Warga memindahkan barang dari rumah yang terdampak banjir di Kecamatan Pandan, Kabupaten Tapanuli Tengah, Sabtu (20/12/2025). (IDN Times/Prayugo Utomo)
Kata Ricky, sepatutnya pemerintah sudah mengidentifikasi bahwa konflik sosial pasca bencana sudah terjadi. Di Aceh misalnya. Pengibaran bendera putih adalah bentuk kekecewaan para penyintas terhadap negara.
"Dengan fenomena tersebut, ini sudah menjadi peringatan keras bagi pemerintah bahwa kinerja perangkat negara belum mencapai target dan belum maksimal. Masyarakat yang terkena dampak banjir akan mengalami tekanan mental yang lebih besar karena situasi saat ini dan akan berpotensi memperparah konflik sosial," katanya.
Setelah bencana yang terjadi di Sumatera, pengalaman yang berbeda menunjukkan pola konflik yang berulang. Misalnya; konflik yang berkaitan dengan penyediaan bantuan. Jika bantuan dianggap tidak merata, tidak transparan, atau dipolitisasi, kecemburuan sosial mudah muncul. Bantuan, yang seharusnya membantu, justru menyebabkan konflik horizontal di antara warga.
Kemudian konflik lahan dan relokasi karena kebijakan relokasi yang dilakukan tanpa persetujuan warga dan hilangnya batas tanah akibat bencana, penolakan dan protes sering terjadi.
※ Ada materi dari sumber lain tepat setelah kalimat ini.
Definition parseLiteral (word : string) (v : json) (s : jsstring) : ParseResult json :=
  match stripPrefix (js word) s with
  | Some rest => Parsed v rest
  | None => SyntaxError
  end.

(** A value at the head of [s] (white space already skipped), the
    elements of an array after [[] and the members of an object after
    [{]. [fuel] bounds the depth of the recursion. *)
Fixpoint parseValue (fuel : nat) (s : jsstring) : ParseResult json :=
  match fuel with
  | O => RangeError
  | S fuel' =>
      match s with
      | [] => SyntaxError
      | c :: r =>
          if c =? lbrace then
            match skipWs r with
            | d :: r1 =>
                if d =? rbrace then Parsed (JObj []) r1
                else parseMembers fuel' (skipWs r) []
            | [] => SyntaxError
            end
          else if c =? lbracket then
            match skipWs r with
            | d :: r1 =>
                if d =? rbracket then Parsed (JArr []) r1
                else parseElements fuel' (skipWs r) []
            | [] => SyntaxError
            end
          else if c =? quote then
            match parseStringBody r [] with
            | Parsed str rest => Parsed (JStr str) rest
            | SyntaxError => SyntaxError
            | RangeError => RangeError
            end
          else if c =? 116 then parseLiteral "true" (JBool true) s
          else if c =? 102 then parseLiteral "false" (JBool false) s
          else if c =? 110 then parseLiteral "null" JNull s
          else
            match parseNumber s with
            | Parsed lit rest => Parsed (JNum lit) rest
            | SyntaxError => SyntaxError
            | RangeError => RangeError
            end
      end
  end

with parseElements (fuel : nat) (s : jsstring) (acc : list json) : ParseResult json :=
  match fuel with
  | O => RangeError
  | S fuel' =>
      match parseValue fuel' s with
      | Parsed v rest =>
          match skipWs rest with
          | d :: r1 =>
              if d =? comma then parseElements fuel' (skipWs r1) (v :: acc)
              else if d =? rbracket then Parsed (JArr (rev (v :: acc))) r1
              else SyntaxError
          | [] => SyntaxError
          end
      | SyntaxError => SyntaxError
      | RangeError => RangeError
      end
  end

with parseMembers (fuel : nat) (s : jsstring) (acc : list (jsstring * json)) : ParseResult json :=
  match fuel with
  | O => RangeError
  | S fuel' =>
      match s with
      | q :: r =>
          if q =? quote then
            match parseStringBody r [] with
            | Parsed key rest =>
                match skipWs rest with
                | d :: r1 =>
                    if d =? colon then
                      match parseValue fuel' (skipWs r1) with
                      | Parsed v rest1 =>
                          match skipWs rest1 with
                          | e :: r2 =>
                              if e =? comma
                              then parseMembers fuel' (skipWs r2) ((key, v) :: acc)
                              else if e =? rbrace
                              then Parsed (JObj (rev ((key, v) :: acc))) r2
                              else SyntaxError
                          | [] => SyntaxError
                          end
                      | SyntaxError => SyntaxError
                      | RangeError => RangeError
                      end
                    else SyntaxError
                | [] => SyntaxError
                end
            | SyntaxError => SyntaxError
            | RangeError => RangeError
            end
          else SyntaxError
      | [] => SyntaxError
      end
  end.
"Banyak komunitas di Sumatera menggunakan tanah sebagai aset ekonomi, legitimasi sosial, identitas, dan ruang hidup. Dalam kebijakan relokasi sepihak, alasan keselamatan sering kali diabaikan," ungkapnya.
Pemerintah juga harus mewaspadai konflik berbasis identitas. Dalam keadaan darurat, perbedaan agama, etnis, atau hubungan antara penduduk lokal dan pendatang dapat menjadi pemicu konflik.
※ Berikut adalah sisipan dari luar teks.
(** * Register-level protocol of the 4x4 matrix-multiplier control software

    A shallow embedding of [src/software/source.c]: the address composer, the
    two operand loaders and [main], over explicit machine integers, with the
    register accesses and the console output of a run recorded as a trace of
    events, followed by the properties of the protocol proved of it. *)

From Stdlib Require Import ZArith List Lia String Bool.
Import ListNotations.
Local Open Scope Z_scope.

(** * The program *)

(** ** Machine integers

    C's unsigned types are [Z] with the wrap-around written out. *)

Definition wrap (bits x : Z) : Z := x mod 2 ^ bits.

Definition to_uint8 (x : Z) : Z := wrap 8 x.
Definition to_uint32 (x : Z) : Z := wrap 32 x.
Definition to_uint64 (x : Z) : Z := wrap 64 x.

(** ** Hardware parameters and memory map (the [#define]s)

    [M], [K] and [N] are [dim_M], [dim_K] and [dim_N] here. *)

Definition DATA_WIDTH : Z := 16.
Definition dim_M : Z := 4.
Definition dim_K : Z := 4.
Definition dim_N : Z := 4.
Definition N_BANKS : Z := 4.
Definition MATRIX_DIM : Z := 4.
Definition BRAM_DATA_WIDTH : Z := N_BANKS * DATA_WIDTH.
Definition ELEMENT_INDEX_BITS : Z := 2.
Definition ADDR_BITS : Z := 4.

Definition ADDR_CONTROL_OFFSET : Z := 0x00.
Definition ADDR_STATUS_OFFSET : Z := 0x08.
Definition ADDR_C_ADDR_OFFSET : Z := 0x10.
Definition ADDR_C_DATA_OFFSET : Z := 0x18.
Definition ADDR_A_ADDR_OFFSET : Z := 0x20.
Definition ADDR_A_DATA_OFFSET : Z := 0x28.
Definition ADDR_B_ADDR_OFFSET : Z := 0x30.
Definition ADDR_B_DATA_OFFSET : Z := 0x38.

(** ** Matrices

    A [uint16_t m[4][4]] is the list of its rows; [m[r][c]] is [elem m r c]. *)

Definition matrix : Type := list (list Z).

Definition elem (m : matrix) (r c : Z) : Z :=
  nth (Z.to_nat c) (nth (Z.to_nat r) m []) 0.

Definition matrix_A : matrix :=
  [ [ 1;  2;  3;  4];
    [ 5;  6;  7;  8];
    [ 9; 10; 11; 12];
    [13; 14; 15; 16] ].

Definition matrix_B : matrix :=
  [ [16; 15; 14; 13];
    [12; 11; 10;  9];
    [ 8;  7;  6;  5];
    [ 4;  3;  2;  1] ].

(** ** Counted loops

    [for (i = lo; i < hi; i++) body] over a loop state. *)

Definition range (lo hi : Z) : list Z :=
  map (fun k => lo + Z.of_nat k) (seq 0 (Z.to_nat (hi - lo))).

Definition for_range {S : Type} (lo hi : Z) (body : Z -> S -> S) (s : S) : S :=
  fold_left (fun s i => body i s) (range lo hi) s.

(** ** The address composer

    Both arguments are [uint8_t]; [bank_idx << ELEMENT_INDEX_BITS] is
    computed as an [int] and converted to [uint64_t] by the [|=]. *)

Definition compose_bram_address (bank_idx element_idx : Z) : Z :=
  let address := 0 in
  let address := to_uint64 (Z.lor address element_idx) in
  let address :=
    to_uint64 (Z.lor address (to_uint64 (Z.shiftl bank_idx ELEMENT_INDEX_BITS))) in
  address.

(** ** The loaders' packing loops

    Each loop carries [(addr_buffer, data_buffer)]; the body is one
    iteration, the loop all four from the two buffers at 0. *)

Definition load_matrix_A_column_body (matrix_A : matrix) (col_idx : Z)
    (row_idx : Z) (bufs : Z * Z) : Z * Z :=
  let '(addr_buffer, data_buffer) := bufs in
  let data := to_uint64 (elem matrix_A row_idx col_idx) in
  let bram_address_to_write := compose_bram_address row_idx col_idx in
  let addr_buffer :=
    Z.lor addr_buffer
          (to_uint64 (Z.shiftl bram_address_to_write (row_idx * ADDR_BITS))) in
  let data_buffer :=
    Z.lor data_buffer (to_uint64 (Z.shiftl data (row_idx * 16))) in
  (addr_buffer, data_buffer).

Definition load_matrix_A_column_loop (matrix_A : matrix) (col_idx : Z) : Z * Z :=
  let data_buffer := 0 in
  let addr_buffer := 0 in
  for_range 0 MATRIX_DIM (load_matrix_A_column_body matrix_A col_idx)
            (addr_buffer, data_buffer).

Definition load_matrix_B_row_body (matrix_A : matrix) (row_idx : Z)
    (col_idx : Z) (bufs : Z * Z) : Z * Z :=
  let '(addr_buffer, data_buffer) := bufs in
  let data := to_uint64 (elem matrix_A row_idx col_idx) in
  let bram_address_to_write := compose_bram_address col_idx row_idx in
  let addr_buffer :=
    Z.lor addr_buffer
          (to_uint64 (Z.shiftl bram_address_to_write (col_idx * ADDR_BITS))) in
  let data_buffer :=
    Z.lor data_buffer (to_uint64 (Z.shiftl data (col_idx * 16))) in
  (addr_buffer, data_buffer).

Definition load_matrix_B_row_loop (matrix_A : matrix) (row_idx : Z) : Z * Z :=
  let data_buffer := 0 in
  let addr_buffer := 0 in
  for_range 0 MATRIX_DIM (load_matrix_B_row_body matrix_A row_idx)
            (addr_buffer, data_buffer).

(** ** Register accesses and console output *)

(** The width of a register access: that of the type pointed to. *)
Inductive width : Type := W32 | W64.

Definition bits (w : width) : Z :=
  match w with W32 => 32 | W64 => 64 end.

Definition uint64_t : width := W64.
"Ketika kebijakan mengabaikan konteks sosial, konflik laten berubah menjadi konflik terbuka," katanya.
Konflik juga akan semakin parah jika pemerintah tidak bijak. Kebijakan yang tumpang tindih, respons yang lamban, dan kurangnya ruang bagi masyarakat untuk mengadukan masalah, menyebabkan krisis kepercayaan terhadap negara. Dalam situasi seperti ini, sulit untuk menghindari konflik vertikal.
Namun, konflik setelah bencana tidak selalu terjadi. Aceh adalah contoh yang bagus setelah tsunami 2004. Sebelum tsunami, Aceh terlibat dalam konflik bersenjata yang berlangsung sejak lama. Perjanjian Helsinki 2005 mendorong perdamaian setelah tragedi.
"Sebuah pelajaran penting dari Aceh bukan jumlah bantuan internasional yang signifikan, tetapi metode pemulihan yang digunakan. Keterlibatan masyarakat lokal dalam rekonstruksi, transparansi pengelolaan bantuan, partisipasi aktor internasional yang relatif netral, dan pemahaman tentang kondisi sosial dan politik Aceh adalah beberapa faktor penting. Bencana dianggap sebagai krisis politik dan sosial yang membutuhkan pendekatan yang inklusif daripada hanya krisis teknis," ungkapnya.
Sayangnya, teknik seperti ini belum banyak digunakan dalam manajemen pasca bencana Sumatera. Negara masih menganggap masyarakat sebagai objek kebijakan dari pada subjek yang memiliki pengetahuan dan kepentingan atas ruang hidupnya sendiri. Metode top down ini mungkin efektif di kertas, tetapi tidak di sosial.
"Tata kelola menjadi lebih sulit karena kurangnya sistem pengawasan publik, koordinasi antar-lembaga yang buruk, dan data korban yang tidak akurat. Kelemahan ini dapat menyebabkan perselisihan yang sebenarnya dapat dihindari saat krisis terjadi," imbuhnya.